The car that he sold me was equally raffish—a handsome, snooty beast designed along prewar lines: among the last of the squared-off and angled Bentleys, not rounded like later “coaches” that Rolls-Royce produced. It had a manual transmission (a laborious gearshift on the steering column, four speeds forward) and a clutch that required about 40 lbs. of pressure to ram to the floor in order to shift gears. Driving the thing was a workout. It weighed two tons. The steering wheel was enormous, like a ship’s wheel, and the dashboard was made of richly whorled walnut. You started the car with a manual choke to get the gas mixture right, and there was a hand-throttle on the hub of the steering wheel. In the back, there were lighted vanity mirrors and a niche for the bud vase, and fold-down walnut picnic tables. The seats were opulent leather.

I crashed the car into the Delaware Memorial Bridge while driving alone one midnight in a rainstorm. I’d been drinking. No one was hurt, but the Bentley was never the same. I was a jerk in those days.

Now I am old, and I drive a 2003 Volkswagen Golf that has 287,000 miles on it. It has a stick shift (five speeds forward) and it drives like a jackrabbit. I pretend it’s a Ferrari. I love the car, which with each passing year becomes, more and more, my objective correlative—patched up but still humming.

I think of the Bentley and the Volks on a June morning as the reckless twenty-first century hurtles on toward God knows where. We have arrived, as they say, at an inflection point. As I write, the world’s cars are being converted from gasoline to electric. The new cars, in their millions, are being automated, so that they will be self-steering, self-braking, self-driving: in business for themselves. Our cars, without our permission, are being turned into robots. Presently they may drive on without us, transporting other robots.

Their task, for the moment, is still to move people from one place to another. But to say that is like saying that the purpose of love between a man and a woman is merely to keep the world’s population in proper trim. Up to now, cars have been capable of something better, something like romance; when properly loved they have seemed to us distinctive, endearing, and even vaguely mythological, with personalities, like our dogs. (Tell the AI people to get busy designing robot dogs.)

Long ago, air travel was like that, fallible but adventurous, romantic—as naïve and exciting as youth itself. Now flying amounts to a mere interval of detention.

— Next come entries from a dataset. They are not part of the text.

Definition with_scanned (scanned : gmap bytes nat) (t : Tracker) : Tracker :=
  mkTracker (tk_scenario t) (tk_sent t) (tk_sent_set t) (tk_received t) (tk_foreign t) (tk_duplicates t)
    (tk_dup_drops t) scanned (tk_heal t) (tk_max_age t) (tk_started_at t) (tk_extra t).

(** [sync_received] of a node of that name with that log. *)
Definition sync_received (name : bytes) (events : list EngineEvent) (t : Tracker) : Tracker :=
  let from := default 0%nat (tk_scanned t !! name) in
  let from := Nat.min from (length events) in
  let t := foldl (λ t id, note_received id t) t (message_ids (drop from events)) in
  with_scanned (<[name := length events]> (tk_scanned t)) t.

Definition arrivals_from (events : list EngineEvent) (t : Tracker) : nat :=
  size (list_to_set (filter (λ id, id ∈ tk_sent_set t) (message_ids events)) : gset bytes).

Definition all_received (t : Tracker) : bool :=
  bool_decide (size (tk_sent_set t) = size (tk_received t)) && bool_decide (tk_sent_set t = tk_received t).

Definition note_duplicate_drops (count : Z) (t : Tracker) : Tracker :=
  mkTracker (tk_scenario t) (tk_sent t) (tk_sent_set t) (tk_received t) (tk_foreign t) (tk_duplicates t) count
    (tk_scanned t) (tk_heal t) (tk_max_age t) (tk_started_at t) (tk_extra t).
Definition note_heal (event : bytes) (t : Tracker) : Tracker :=
  mkTracker (tk_scenario t) (tk_sent t) (tk_sent_set t) (tk_received t) (tk_foreign t) (tk_duplicates t)
    (tk_dup_drops t) (tk_scanned t) (tk_heal t ++ [event]) (tk_max_age t) (tk_started_at t) (tk_extra t).
Definition tracker_extra (key : string) (v : ExtraValue) (t : Tracker) : Tracker :=
  mkTracker (tk_scenario t) (tk_sent t) (tk_sent_set t) (tk_received t) (tk_foreign t) (tk_duplicates t)
    (tk_dup_drops t) (tk_scanned t) (tk_heal t) (tk_max_age t) (tk_started_at t) (<[key := v]> (tk_extra t)).

(** [SELECT MIN(created_at) FROM outbox] *)
Definition oldest_queued (db : Db) : option Z :=
  foldr (λ r acc, Some (from_option (Z.min (as_i64 (ob_created_at r))) (as_i64 (ob_created_at r)) acc)) None
    ((map_to_list (db_outbox db)).*2).
Definition observe_outbox_age (db : Db) (t : Tracker) : Tracker :=
  match oldest_queued db with
  | Some created =>
      mkTracker (tk_scenario t) (tk_sent t) (tk_sent_set t) (tk_received t) (tk_foreign t) (tk_duplicates t)
        (tk_dup_drops t) (tk_scanned t) (tk_heal t) (Z.max (tk_max_age t) (sat_sub (db_now db) (as_u64 created)))
        (tk_started_at t) (tk_extra t)
  | None => t
  end.

(** The delivery state of a sent id in the sender's ledger. *)
Definition row_state (db : Db) (id : bytes) : option DeliveryState := mr_state <$> message db id.

(** Acknowledged, failed, pending. *)
Fixpoint poll_loop (db : Db) (sent : list bytes) (acc : Z * Z * Z) : Z * Z * Z :=
  match sent with
  | [] => acc
  | id :: sent =>
      let '(acked, failed, pending) := acc in
      poll_loop db sent
        match row_state db id with
        | Some Acknowledged => (wrap32 (acked + 1), failed, pending)
        | Some Failed => (acked, wrap32 (failed + 1), pending)
        | _ => (acked, failed, wrap32 (pending + 1))
        end
  end.
Definition poll_states (db : Db) (t : Tracker) : Z * Z * Z := poll_loop db (tk_sent t) (0, 0, 0).

Record ScenarioMetrics := mkMetrics {
  mt_scenario : bytes;
  mt_sent : Z;
  mt_received : Z;
  mt_acknowledged : Z;
  mt_failed : Z;
  mt_delivery_rate : f64;
  mt_dup_drops : Z;
  mt_false_negatives : Z;
  mt_heal : list bytes;
  mt_max_age : Z;
  mt_started_at : Z;
  mt_finished_at : Z;
  mt_extra : gmap string ExtraValue;
}.

(** Received, and failed in the ledger. *)
Definition false_negative (db : Db) (t : Tracker) (id : bytes) : Prop :=
  id ∈ tk_received t ∧ row_state db id = Some Failed.

Definition finish_extra (pending : Z) (t : Tracker) : gmap string ExtraValue :=
  let extra := tk_extra t in
  let extra := if pending >? 0 then <["pending"%string := XNumber pending]> extra else extra in
  let extra := if tk_duplicates t >? 0 then <["duplicate_arrival_events"%string := XNumber (tk_duplicates t)]> extra
               else extra in
  if bool_decide (tk_foreign t = []) then extra
  else <["foreign_arrivals"%string := XTexts (hex_encode <$> tk_foreign t)]> extra.

(** [as u32] of a count. *)
Definition finish_metrics (db : Db) (now : Z) (t : Tracker) : ScenarioMetrics :=
  let '(acknowledged, failed, pending) := poll_states db t in
  let sent := wrap32 (len (tk_sent t)) in
  let received := wrap32 (Z.of_nat (size (tk_received t))) in
  mkMetrics (tk_scenario t) sent received acknowledged failed
    (if sent =? 0 then f64_of_Z 1 else f64_div (f64_of_Z received) (f64_of_Z sent))
    (tk_dup_drops t) (wrap32 (len (filter (false_negative db t) (tk_sent t)))) (tk_heal t) (tk_max_age t)
    (tk_started_at t) now (finish_extra pending t).

Inductive TrackFailure :=
| CrossPeer (ids : list bytes)
| DuplicateArrivals (n : Z)
| FailedButDelivered (n : Z)
| SilentDrops (sent received failed : Z)
| Unsettled (sent acknowledged failed : Z).

Definition assert_invariants (t : Tracker) (m : ScenarioMetrics) : result TrackFailure unit :=
  if negb (bool_decide (tk_foreign t = [])) then Err (CrossPeer (tk_foreign t))
  else if tk_duplicates t >? 0 then Err (DuplicateArrivals (tk_duplicates t))
  else if mt_false_negatives m >? 0 then Err (FailedButDelivered (mt_false_negatives m))
  else if negb (wrap32 (mt_received m + mt_failed m) =? mt_sent m)
  then Err (SilentDrops (mt_sent m) (mt_received m) (mt_failed m))
  else if negb (wrap32 (mt_acknowledged m + mt_failed m) =? mt_sent m)
  then Err (Unsettled (mt_sent m) (mt_acknowledged m) (mt_failed m))
  else Ok tt.

(** What a scenario does to its tracker. *)
Inductive TrackOp :=
| TopSent (id : bytes)
| TopReceived (id : bytes)
| TopSync (name : bytes) (events : list EngineEvent)
| TopDupDrops (count : Z)
| TopHeal (event : bytes)
| TopAge (db : Db)
| TopExtra (key : string) (v : ExtraValue).
Definition track (t : Tracker) (op : TrackOp) : Tracker :=
  match op with
  | TopSent id => note_sent id t
  | TopReceived id => note_received id t
  | TopSync name events => sync_received name events t
  | TopDupDrops count => note_duplicate_drops count t
  | TopHeal event => note_heal event t
  | TopAge db => observe_outbox_age db t
  | TopExtra key v => tracker_extra key v t
  end.

(** ** Nodes *)

(** What a broadcast receiver finds next. *)
Inductive RecvItem := RcDrop (d : InboundDrop) | RcLagged (n : Z).

Section Node.
Context {Net Rng : Type} `{crypto : !PairingCrypto Rng} `{hosting : !Hosting Net} {codecs : ImageCodecs}.
Context (nfc : bytes → bytes).
Context (kill_switch online : Net → bool).
Context (sender_send : Net → string → bytes → Net * result TransportError unit).
Context (private_ok public_ok : bytes → bool).
Context (verify_pack : bytes → bytes → bytes → bool).
Context (sign_pack : bytes → bytes → bytes → bytes).
(** [Transport::note_inbound_drain] and [Transport::status]. *)
Context (note_drain : Net → Net).
Context (transport_status : Net → TransportStatus).

Local Abbreviation rng_id := (λ r : Rng, fill_bytes r 16).
Local Abbreviation Engine := (@Engine SignalTables Net Rng).
Local Abbreviation M := (@M SignalTables Net Rng).
Local Notation "'via' f" := (f nfc message_encrypt kill_switch online sender_send rng_id fill_bytes rng_next)
  (at level 10, only parsing).
Local Abbreviation handle_plaintext :=
  (handle_plaintext nfc sha256 message_encrypt kill_switch online sender_send remove_service rng_id fill_bytes
     rng_next private_ok public_ok verify_pack sign_pack).
(* ===== verification/ParserSpec.v ===== *)
(** * Reference parser, and the proof that the C parser implements it

    The reference parser keeps the rewritten text behind the scan position and
    the unread text before it as two lists, so there is no block, no pointer
    and no terminator.  The main result of the file is a simulation: on every
    statement the in-place scan of [Parser] makes the same decisions, never
    accesses memory outside its block and stops within its fuel. *)

From S2P Require Import Prelude Parser.

(** ** The reference scan *)

(** [zout] is the text already produced, [zrest] the text not read yet.  The
    [statement_str] field of [zp] plays no role. *)
Record zip := mkZip { zp : MrdbParser; zout : list Z; zrest : list Z; zlast : Z }.

Definition z_upd (f : MrdbParser -> MrdbParser) (z : zip) : zip :=
  mkZip (f (zp z)) (zout z) (zrest z) (zlast z).

Definition z_adv (n : nat) (z : zip) : zip :=
  mkZip (zp z) (zout z ++ take n (zrest z)) (drop n (zrest z)) (zlast z).

(** The byte [k] positions ahead; 0 at the end of the text. *)
Definition peek (z : zip) (k : nat) : Z := nth k (zrest z) 0.

Definition more_than (n : nat) (z : zip) : bool := (n <? length (zrest z))%nat.

Definition peek2 (z : zip) (c0 c1 : Z) : bool := (peek z 0 =? c0) && (peek z 1 =? c1).

Definition z_literals (z : zip) : flow zip :=
  match literal_index (peek z 0) literals with
  | Some i => Cont (z_adv 1 (z_upd (λ p, set_in_literal (alter negb i (in_literal p)) p) z))
  | None => Fall z
  end.

Definition z_in_literal (z : zip) : flow zip :=
  if IN_LITERAL (zp z) then Next (z_adv 1 z) else Fall z.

You sit, close-packed, in a droning auditorium and suffer and presently “deplane” like cattle passing through the chutes. These are familiar points.

I was speaking of cars: there have been a number of accidents caused by robot failure in the new automated models, glitches in their sensors’ perceptions that cause the vehicle to veer or brake in order to avoid what the machine may have “thought” was, say, a pedestrian but turned out to be a turtle. By and by, the bugs will be ironed out. The robots will be perfected. It’s that imminent robot perfection that breaks my heart.

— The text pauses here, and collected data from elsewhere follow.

Lemma style1_inv z : P z -> flow_all P E (z_style1 z).
Proof.
  intros H. unfold z_style1. destruct (peek2 z 47 42); [|exact H].
  apply flow_all_bind; [apply flow_all_bind|].
  - assert (H2 := st_adv _ HS z 2 H). unfold z_bang.
    repeat case_match; auto using version_inv; by apply (st_adv _ HS).
  - intros z1 H1. unfold z_mbang. repeat case_match; auto using version_inv; by apply (st_adv _ HS).
  - intros z1 H1. by apply (st_comment _ HS).
Qed.

Lemma comments_inv z : P z -> flow_all P E (z_comments z).
Proof.
  intros H. unfold z_comments. destruct (in_comment _).
  - destruct (peek2 _ _ _); [by apply (st_adv _ HS), (st_comment _ HS)|by apply (st_adv _ HS)].
  - apply flow_all_bind; [apply flow_all_bind; [by apply style1_inv|]|]; clear z H; intros z H.
    + unfold z_style2. case_match; [by apply (st_adv _ HS), (st_eol _ HS)|done].
    + unfold z_style3. case_match; [by apply (st_adv _ HS), (st_eol _ HS)|done].
Qed.

Lemma eol_inv z : P z -> flow_all P E (z_eol z).
Proof.
  intros H. unfold z_eol.
  repeat case_match; [by apply (st_adv _ HS), (st_eol _ HS)|by apply (st_adv _ HS)|done].
Qed.

Lemma qmark_inv z : P z -> flow_all P E (z_qmark z).
Proof.
  intros H. unfold z_qmark. destruct (Z.eqb_spec (peek z 0) 63); [|exact H].
  destruct (mixed_style _ _) eqn:Em;
    [by apply (ii_mixed_qmark _ _ _ HP z)|by apply (ii_qmark _ _ _ HP)].
Qed.

Lemma percent_inv z : P z -> flow_all P E (z_percent alloc_ok z).
Proof.
  intros H. unfold z_percent. destruct (_ && _) eqn:E0; [|exact H].
  apply andb_prop in E0 as [E0%Z.eqb_eq _]. unfold z_format.
  destruct (_ || _) eqn:E1; [destruct (mixed_style _ _) eqn:Em|].
  { apply (ii_mixed_format _ _ _ HP z); [done|done|lia|done]. }
  { apply (ii_format _ _ _ HP); [done|done|lia|done]. }
  simpl. clear E1. unfold z_pyformat. destruct (Z.eqb_spec (peek z 1) 40) as [E1|]; [|exact H].
  assert (Hmem := λ site k, ii_memory _ _ _ HP z site k H E0).
  destruct (zrest z) as [|c [|c1 rest]] eqn:Er; unfold peek in E0, E1; rewrite Er in E0, E1; try done.
  simpl in E0, E1. subst c c1. simpl drop. rewrite drop_0.
  destruct (strstr2 _ _ _) as [d|] eqn:Hd; [|exact H].
  destruct (find_close_split rest d Hd) as (key & tail & -> & -> & Hk).
  destruct (mixed_style _ _) eqn:Em; [by eapply (ii_mixed_pyformat _ _ _ HP)|].
  destruct (grow_keys _ _) as [ks|] eqn:Eg.
  2: { unfold grow_keys in Eg. repeat case_match; try done; by eapply Hmem. }
  destruct (alloc_ok KeyCalloc _) eqn:Ec; [|by eapply Hmem].
  simpl. rewrite Nat.sub_0_r, take_app_length.
  replace (S (length key + 3)) with (length key + 4)%nat by lia.
  eapply (ii_pyformat _ _ _ HP); eauto.
  unfold grow_keys in Eg. simpl in Eg. destruct (keys (zp z)); case_match; by simplify_eq.
Qed.

Lemma keywords_inv is_batch z : P z -> flow_all P E (z_keywords is_batch z).
Proof.
  intros H. unfold z_keywords. destruct is_batch.
  - unfold z_batch. set (z1 := if _ && ((_ || _) || _) then _ else z).
    assert (H1 : P z1).
    { subst z1. case_match; [by apply (st_adv _ HS), (st_insert _ HS)|done]. }
    clearbody z1. case_match; [by apply (st_adv _ HS), (st_values _ HS)|done].
  - unfold z_command. case_match; [by apply (st_command _ HS)|done].
Qed.

Lemma body_inv is_batch z : P z -> flow_all P E (z_body alloc_ok is_batch z).
Proof.
  intros H. unfold z_body.
  repeat (apply flow_all_bind; [|intros ? ?]);
    eauto using literals_inv, in_literal_inv, comments_inv, eol_inv, qmark_inv, percent_inv,
      keywords_inv.
  apply (st_last _ HS (z_adv 1 _)). by apply (st_adv _ HS).
Qed.

(** The invariant holds of the final state of a successful scan. *)
Lemma loop_inv is_batch n fuel cont z q :
  P z -> z_loop alloc_ok is_batch n fuel cont z = Some (ParseOk q) ->
  ∃ z', P z' ∧ zrest z' = [] ∧
        q = set_statement_str (zout z')
              (set_statement_length (Z.of_nat (length (zout z'))) (zp z')).
Proof.
  revert cont z. induction fuel as [|fuel IH]; intros cont z H; simpl; [done|].
  pose proof (body_inv is_batch z H) as Hb.
  destruct (cont || more_than 0 z) eqn:Ec.
  - destruct (z_body _ _ _) as [z'|z'|z'| |]; simpl in Hb; try done; by apply IH.
  - intros [= <-]. exists z. split_and!; [done| |done].
    apply orb_false_iff in Ec as [_ Ec]. unfold more_than in Ec. by destruct (zrest z).
Qed.

Lemma loop_inv_error is_batch n fuel cont z q m :
  P z -> z_loop alloc_ok is_batch n fuel cont z = Some (ParseError q m) ->
  ∃ msg, E msg ∧ m = parser_error n msg.
Proof.
  revert cont z. induction fuel as [|fuel IH]; intros cont z H; simpl; [done|].
  pose proof (body_inv is_batch z H) as Hb.
  destruct (cont || more_than 0 z) eqn:Ec; [|done].
  destruct (z_body _ _ _) as [z'|z'|z'|z' msg|]; simpl in Hb; try done; try by apply IH.
  intros [= <- <-]. by exists msg.
Qed.

End Inv.

Lemma parse_ok_inv alloc_ok P E is_batch n v stmt p :
  inductive_inv alloc_ok P E -> P (mkZip (init_parser v stmt) [] stmt 0) ->
  stmt ≠ [] -> Z.of_nat (length stmt) < 2 ^ 63 ->
  MrdbParser_parse alloc_ok (Some (init_parser v stmt)) is_batch n = ParseOk p ->
  ∃ z junk, P z ∧ zrest z = [] ∧
    p = set_statement_str (zout z ++ 0 :: junk)
          (set_statement_length (Z.of_nat (length (zout z))) (zp z)).
Proof.
  intros HP H0 Hne Hs Hp.
  destruct (parse_refines alloc_ok is_batch n v stmt Hne Hs) as (r & Hr & Hrep).
  rewrite Hp in Hrep. destruct r as [q|[?|] ?| |]; try done. destruct Hrep as [junk ->].
  destruct (loop_inv alloc_ok P E HP is_batch n _ _ _ _ H0 Hr) as (z & Hz & Er & ->).
  exists z, junk. done.
Qed.

Lemma parse_error_inv alloc_ok P E is_batch n v stmt q m :
  inductive_inv alloc_ok P E -> P (mkZip (init_parser v stmt) [] stmt 0) ->
  stmt ≠ [] -> Z.of_nat (length stmt) < 2 ^ 63 ->
  MrdbParser_parse alloc_ok (Some (init_parser v stmt)) is_batch n = ParseError q m ->
  ∃ msg, E msg ∧ m = parser_error n msg.
Proof.
  intros HP H0 Hne Hs Hp.
  destruct (parse_refines alloc_ok is_batch n v stmt Hne Hs) as (r & Hr & Hrep).
  rewrite Hp in Hrep. destruct r as [?|[r|] m'| |], q; try done. destruct Hrep as [<- _].
  by apply (loop_inv_error alloc_ok P E HP is_batch n _ _ _ _ _ H0 Hr).
Qed.

(** ** The parameter list *)

Lemma rd_app_l (l l' : list Z) i c : rd l i = Some c -> rd (l ++ l') i = Some c.
Proof. unfold rd. destruct (0 <=? i); [|done]. apply lookup_app_l_Some. Qed.

Lemma rd_range l i c : rd l i = Some c -> 0 <= i < Z.of_nat (length l).
Proof.
  unfold rd. destruct (0 <=? i) eqn:E; [|done]. intros Hl%lookup_lt_Some. lia.
Qed.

We speed on, nonetheless, out of the Tokugawa period of motoring, as it were, and into the dire Meiji. My aged, valiant VW is one of the last samurai. I would not trade it for a Tesla. Of course, it is doomed.

In the Tokugawa period of American motoring—comparable to the two-and-a-half century Japanese seclusion from the world (1603–1868)—we were blissfully medieval in our ways (driving around with stick shifts, primitive hand signals, triangular vent windows to scoop the breeze, hand-cranked windows, and engines that we understood perfectly by listening to the sounds that they made and paying attention to the nuances that we felt through the soles of our feet as we worked gas pedal and clutch in syncopation. We knew how to fix things when they broke—in any case, we knew enough to tell the mechanic, “I think it’s the alternator.”

The driver was a costar in the drama. It was a grownup relationship. When I hit the Delaware Memorial Bridge, it was entirely my fault. I was a jerk and both I and the Bentley knew it and suffered for it. I suppose that if the Bentley had had automated features—with a sober robot in charge of steering wheel and brakes—it might not have happened.

And I might have driven on through the rainy night to Washington, to meet the beautiful young woman with whom I was in love (as in the last chapter of a Harlequin romance). But the plot took a different turn—it felt more like a John O’Hara story. I slept in the back seat of the battered Bentley for a few hours on the shoulder of the New Jersey Turnpike. Then I got the car towed to a garage in Swedesboro, and in the gray morning, I found a bus to take me north again. It made every local stop between Swedesboro and New York City, and the trip took all that Sunday.

Pretty soon, my affair with the beautiful woman in Washington came to an end. That was my fault, too.